▶ What is needed
Copy word for word, please, the lines of the entries below running from the one containing "destruct (List.filter live" to the one containing "pose proof (Hg (uuid_str id)) as Hid.", both ends included.

Collected data
--- --- ---

(** The database holds the scoped grants of the store in memory. *)
Definition grants_stored (grants : InMemoryDelegationStore.t) (c : content) : Prop :=
  ∀ id, match grants !! id with
        | Some (Scoped g) => id = uuid_str (DelegationGrant.delegation_id g) ∧ grant_ok g ∧
            ∃ r, rows_are delegations id [r] c ∧ row_of_grant g r
        | Some (Compatible _ _) => False
        | None => rows_are delegations id [] c
        end.

Lemma filter_narrow (p q : row → bool) l : (∀ r, q r = true → p r = true) →
  List.filter q l = List.filter q (List.filter p l).
Proof.
  intros Hq. induction l as [|r l IH]; [done|]. cbn. destruct (p r) eqn:Ep; cbn; rewrite IH; [done|].
  destruct (q r) eqn:E; [|done]. apply Hq in E. congruence.
Qed.

(** What selects among the rows with an identifier. *)
Lemma select_one tb id rows q s (sel : list row) :
  rows_are tb id rows (content_now s) → (∀ r, q r = true → with_id id r = true) →
  sel ≡ₚ List.filter q (content_now s (table_name tb)) → sel ≡ₚ List.filter q rows.
Proof. intros Hr Hq ->. rewrite (filter_narrow _ _ _ Hq). unfold rows_are in Hr. by rewrite Hr. Qed.

Lemma authorizing_id context id action tool time r :
  PostgreSQLDelegationStore.authorizing context id action tool time r = true → with_id id r = true.
Proof.
  unfold PostgreSQLDelegationStore.authorizing, with_id. rewrite !matches_cons, !andb_true_iff. tauto.
Qed.

(** For grants whose prefix has no pattern characters the two delegation stores give
    the same answer to every request at the same time, and neither raises. *)
(** C25. When both delegation stores hold the same well-formed grants, limited to a
    resource prefix without pattern characters, a request that names its tenant and
    principal as canonical UUID texts gets the same answer from both at the same time,
    from an aware clock, and neither raises. *)
Theorem delegation_stores_agree grants context action tool tenant principal s e n k :
  grants_stored grants (content_now s) → is_naive (clock e n) = false →
  uuid_ok tenant → uuid_ok principal →
  AuthorizationContext.tenant_id context = uuid_str tenant →
  AuthorizationContext.principal_id context = uuid_str principal →
  ∃ b, fst (PostgreSQLDelegationStore.authorize context action tool e (St s n k)) = Ok b ∧
       fst (InMemoryDelegationStore.authorize context action tool e (St grants n k)) = Ok b.
Proof.
  intros Hg Hc Hut Hup Et Ep.
  unfold PostgreSQLDelegationStore.authorize, InMemoryDelegationStore.authorize.
  destruct (AuthorizationContext.delegation_id context) as [id|] eqn:Ed; [|by eexists].
  specialize (Hg id). set (q := PostgreSQLDelegationStore.authorizing context id action tool (clock e n)).
  assert (∃ sel, fst (transaction (time ← now; rows ← select delegations
              (PostgreSQLDelegationStore.authorizing context id action tool time);
              mret (is_some (first rows))) e (St s n k)) = Ok (is_some (first sel)) ∧
            sel ≡ₚ List.filter q (content_now s (table_name delegations))) as (sel & -> & Hsel).
  { eexists. split; [reflexivity|]. apply select_where_rows. }
  unfold mbind at 1, M_bind at 1. cbn [Effects.get].
  destruct (grants !! id) as [[g|]|] eqn:Eg; [| done|].
  - destruct Hg as (-> & Hok & r & Hr & Hrow).
    apply (select_one _ _ _ _ _ _ Hr (authorizing_id _ _ _ _ _)) in Hsel.
    pose proof (authorizing_row g r tenant principal context action tool (clock e n) Hrow Hok Hc
                  Hut Hup Et Ep) as Ha. fold q in Ha.
    exists (q r). split.
    + change (sel ≡ₚ if q r then [r] else []) in Hsel. destruct (q r).
      * apply Permutation_singleton_r in Hsel as ->. done.
      * apply Permutation_nil_r in Hsel as ->. done.
    + unfold lift, mbind, M_bind, now. cbn. rewrite Eg, Et, Ep, !uuid_round_trip by done. cbn.
      by rewrite Ha.
  - exists false. apply (select_one _ _ _ _ _ _ Hg (authorizing_id _ _ _ _ _)) in Hsel.
    apply Permutation_nil_r in Hsel as ->. split; [done|]. cbn. by rewrite Eg.
Qed.

(** Rows with another identifier are left alone. *)
Lemma rows_are_other tb id rows c c' : rows_are tb id rows c →
  List.filter (with_id id) (c' (table_name tb)) ≡ₚ List.filter (with_id id) (c (table_name tb)) →
  (length rows <= 1)%nat → rows_are tb id rows c'.
Proof.
  unfold rows_are. intros -> E Hl. destruct rows as [|r [|]]; [| |cbn in Hl; lia].
  - by apply Permutation_nil_r in E.
  - by apply Permutation_singleton_r in E.
Qed.

Lemma filter_revise (p : row → bool) (f : row → row) l : (∀ r, p (f r) = p r) →
  List.filter p (List.map f l) = List.map f (List.filter p l).
Proof.
  intros Hf. induction l as [|r l IH]; [done|]. cbn. rewrite Hf. destruct (p r); cbn; by rewrite IH.
Qed.

Lemma grant_stored grants g s : grants_stored grants (content_now s) → grant_ok g →
  DelegationGrant.revoked_at g = None → grants !! uuid_str (DelegationGrant.delegation_id g) = None →
  wp (PostgreSQLDelegationStore.grant g)
    (fun _ s' => grants_stored (<[uuid_str (DelegationGrant.delegation_id g) := Scoped g]> grants)
                   (content_now s')) (fun _ s' => s' = s) s.
Proof.
  intros Hs Hok Hr Hn. apply wp_transaction, wp_insert; [|done]. intros s' Hs' _ id.
  assert (content_now s' (table_name delegations) ≡ₚ
          Schema.complete delegations (PostgreSQLDelegationStore.grant_values g) ::
          content_now s (table_name delegations)) as E by by rewrite (Hs' _), add_row_at.
  apply (filter_permutation (with_id id)) in E. cbn [List.filter] in E.
  unfold with_id at 2 in E. change (col "id" (Schema.complete _ _)) with
    (c_str (uuid_str (DelegationGrant.delegation_id g))) in E.
  pose proof (Hs id) as Hid.
  destruct (decide (uuid_str (DelegationGrant.delegation_id g) = id)) as [<-|Hne].
  - rewrite dict_lookup_insert. rewrite Hn in Hid. split_and!; [done..|].
    rewrite bool_decide_eq_true_2 in E by done. unfold rows_are in Hid. rewrite Hid in E.
    eexists. split; [by apply Permutation_singleton_r in E|].
    unfold row_of_grant. rewrite Hr. repeat constructor.
  - rewrite dict_lookup_insert_ne by done. rewrite bool_decide_eq_false_2 in E by (intros [= ?]; done).
    destruct (grants !! id) as [[g'|]|] eqn:Eg; [|done|by eapply rows_are_other; [done|done|cbn; lia]].
    destruct Hid as (-> & Hok' & r & Hrows & Hrow). split_and!; [done..|]. exists r.
    split; [by eapply rows_are_other; [done|done|cbn; lia]|done].
Qed.

(** The row a revocation leaves. *)
Lemma revoked_row g r time : row_of_grant g r →
  row_of_grant (g <| DelegationGrant.revoked_at := Some time |>)
    (assign [("revoked_at", TimeCell time)] r).
Proof.
  unfold row_of_grant, has, PostgreSQLDelegationStore.grant_values. cbn [app]. rewrite !Forall_cons.
  intros (R1 & R2 & R3 & R4 & R5 & R6 & R7 & R8 & R9 & R10 & _). cbn [fst snd] in *.
  split_and!; try (etransitivity; [apply assign_get|assumption || reflexivity]). constructor.
Qed.

Lemma live_id tenant id r : PostgreSQLDelegationStore.live tenant id r = true → with_id (uuid_str id) r = true.
Proof.
  unfold PostgreSQLDelegationStore.live, with_id. rewrite !matches_cons, !andb_true_iff. tauto.
Qed.

Lemma revoke_stored grants tenant id s s' e n k n' k' : grants_stored grants (content_now s) →
  PostgreSQLDelegationStore.revoke tenant id e (St s n k) = (Ok tt, St s' n' k') →
  ∃ grants' n'' k'', InMemoryDelegationStore.revoke (uuid_str id) e (St grants n k) =
    (Ok tt, St grants' n'' k'') ∧ grants_stored grants' (content_now s').
Proof.
  intros Hg Hrun.
  set (time := clock e n). set (live := PostgreSQLDelegationStore.live tenant id).
  assert (length (List.filter live (content_now s (table_name delegations))) = 1%nat ∧
          same_rows (content_now s')
            (revise delegations live (assign [("revoked_at", TimeCell time)]) (content_now s)))
    as [Hone Hs'].
  { unfold PostgreSQLDelegationStore.revoke, transaction in Hrun.
    match type of Hrun with (match ?m with _ => _ end) = _ => destruct m as [[[]|] s1] eqn:E end; [|done].
    injection Hrun as ->.
    apply run_bind in E as (time' & s2 & Ht & E). injection Ht as <- <-.
    apply run_bind in E as (rowcount & s3 & Hu & E). unfold update in Hu.
    apply run_bind in Hu as (s4 & s5 & Hget & Hu). injection Hget as <- <-.
    apply run_bind in Hu as ([d m] & s6 & Hd & Hu). apply run_lift in Hd as [Hd ->].
    apply run_bind in Hu as ([] & s7 & Hput & Hu). injection Hput as <-. injection Hu as <- <-.
    unfold throw_if in E. apply run_lift in E as [E%raise_if_ok Es]. injection Es as -> _ _.
    apply negb_false_iff, Z.eqb_eq in E. apply update_where_ok in Hd as [Hd Hm].
    split; [|exact Hd]. cbn [snd] in E. rewrite Hm in E. by apply (Nat2Z.inj _ 1). }
  destruct (List.filter live _) as [|r [|]] eqn:Ef; cbn in Hone; try lia.
  assert (r ∈ content_now s (table_name delegations) ∧ live r = true) as [Hr Hl]
    by (apply elem_of_list_filter; rewrite Ef; left).
  assert (∀ id', List.filter (with_id id') (content_now s' (table_name delegations)) ≡ₚ
            List.map (fun r => if live r then assign [("revoked_at", TimeCell time)] r else r)
              (List.filter (with_id id') (content_now s (table_name delegations)))) as E.
  { intros id'. rewrite (filter_permutation _ _ _ (Hs' (table_name delegations))), revise_at.
    rewrite filter_revise; [done|]. intros r'. destruct (live r'); [|done].
    unfold with_id. by rewrite assign_col. }
  pose proof (Hg (uuid_str id)) as Hid.
  assert (r ∈ List.filter (with_id (uuid_str id)) (content_now s (table_name delegations))) as Hin
    by (apply elem_of_list_filter; split; [done|by eapply live_id]).
  destruct (grants !! uuid_str id) as [[g|]|] eqn:Eg; [|done|].
  2: { unfold rows_are in Hid. rewrite Hid in Hin. by apply elem_of_nil in Hin. }
  destruct Hid as (Eid & Hok & r' & Hrows & Hrow). unfold rows_are in Hrows. rewrite Hrows in Hin.
  apply list_elem_of_singleton in Hin as <-.
  assert (DelegationGrant.revoke g None time = Ok (g <| DelegationGrant.revoked_at := Some time |>)) as Hrev.
  { unfold DelegationGrant.revoke, DelegationGrant.new. cbn [default].
    change (DelegationGrant.post_init (g <| DelegationGrant.revoked_at := Some time |>))
      with (DelegationGrant.post_init g). destruct Hok as (_ & _ & _ & _ & _ & ->). done. }
  do 3 eexists. split.
  { unfold InMemoryDelegationStore.revoke, mbind, M_bind, Effects.get, now, lift. cbn.
    rewrite Eg. cbn. fold time. rewrite Hrev. reflexivity. }
  intros id'. destruct (decide (uuid_str id = id')) as [<-|Hne].
  - rewrite dict_lookup_insert. split_and!; [done|exact Hok|].
    eexists. split; [|by apply revoked_row]. unfold rows_are. apply Permutation_singleton_r.
    rewrite E, Hrows. cbn. by rewrite Hl.
  - rewrite dict_lookup_insert_ne by done. specialize (Hg id').
    assert (List.filter (with_id id') (content_now s' (table_name delegations)) ≡ₚ
            List.filter (with_id id') (content_now s (table_name delegations))) as E'.
    { rewrite E, (List.map_ext_in _ (fun r => r)), List.map_id; [done|].
      intros r2 [Hr2 Hi2]%list_elem_of_In%elem_of_list_filter. destruct (live r2) eqn:El; [|done]. apply live_id in El. unfold with_id in *.
      apply bool_decide_eq_true in El, Hi2. destruct Hne. unfold c_str in *. congruence. }
    destruct (grants !! id') as [[g'|]|]; [|done|by eapply rows_are_other; [done|done|cbn; lia]].
    destruct Hg as (-> & Hok' & r2 & Hrows2 & Hrow2). split_and!; [done..|]. exists r2.
    split; [by eapply rows_are_other; [done|done|cbn; lia]|done].
Qed.

(** Once [revoke] returned, the delegation authorizes nothing, from the next
    call on; when it raises, nothing has changed. *)
(** C26. Once revoke returned, the delegation authorizes nothing, from the next call
    on; when it raises, nothing has changed. *)
Theorem revocation_takes_effect context action tool tenant id s :
  AuthorizationContext.tenant_id context = uuid_str tenant →
  AuthorizationContext.delegation_id context = Some (uuid_str id) →
  wp (PostgreSQLDelegationStore.revoke tenant id ;;
      PostgreSQLDelegationStore.authorize context action tool)
    (fun allowed _ => allowed = false) (fun _ s' => s' = s) s.
Proof.
  intros Et Ed. apply wp_bind, wp_transaction, wp_bind, wp_now. intros time.
  apply wp_bind, wp_update; [|done]. intros s' Hs' _. apply wp_throw_if; [|done]. intros _.
  unfold PostgreSQLDelegationStore.authorize. rewrite Ed.
  apply wp_transaction, wp_bind, wp_now. intros time'. apply wp_bind, wp_select. intros rows Hrows.
  apply wp_ret. destruct rows as [|r rows]; [done|]. exfalso.
  assert (r ∈ List.filter (PostgreSQLDelegationStore.authorizing context (uuid_str id) action tool time')
                (content_now s' (table_name delegations))) as Hr by (rewrite <- Hrows; left).
  apply elem_of_list_filter in Hr as [Hr Ha]. rewrite (Hs' _), revise_at in Hr.
  apply list_elem_of_fmap in Hr as (r0 & -> & _).
  unfold PostgreSQLDelegationStore.authorizing in Ha. rewrite !andb_true_iff in Ha.
  destruct Ha as ((((Hid & _) & _) & Hn) & _). rewrite !matches_cons, !andb_true_iff, !bool_decide_eq_true in Hid.
  destruct Hid as (H1 & H2 & _). rewrite Et in H1.
  destruct (PostgreSQLDelegationStore.live tenant id r0) eqn:El.
  - unfold is_null in Hn. apply bool_decide_eq_true in Hn. discriminate Hn.
  - unfold PostgreSQLDelegationStore.live in El. rewrite !matches_cons in El.
    change (c_uuid tenant) with (c_str (uuid_str tenant)) in El.
    change (c_uuid id) with (c_str (uuid_str id)) in El.
    rewrite H1, H2, Hn, !bool_decide_eq_true_2 in El by done. discriminate El.
Qed.
End delegations.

--- --- ---

▶ Result for this task
  destruct (List.filter live _) as [|r [|]] eqn:Ef; cbn in Hone; try lia.
  assert (r ∈ content_now s (table_name delegations) ∧ live r = true) as [Hr Hl]
    by (apply elem_of_list_filter; rewrite Ef; left).
  assert (∀ id', List.filter (with_id id') (content_now s' (table_name delegations)) ≡ₚ
            List.map (fun r => if live r then assign [("revoked_at", TimeCell time)] r else r)
              (List.filter (with_id id') (content_now s (table_name delegations)))) as E.
  { intros id'. rewrite (filter_permutation _ _ _ (Hs' (table_name delegations))), revise_at.
    rewrite filter_revise; [done|]. intros r'. destruct (live r'); [|done].
    unfold with_id. by rewrite assign_col. }
  pose proof (Hg (uuid_str id)) as Hid.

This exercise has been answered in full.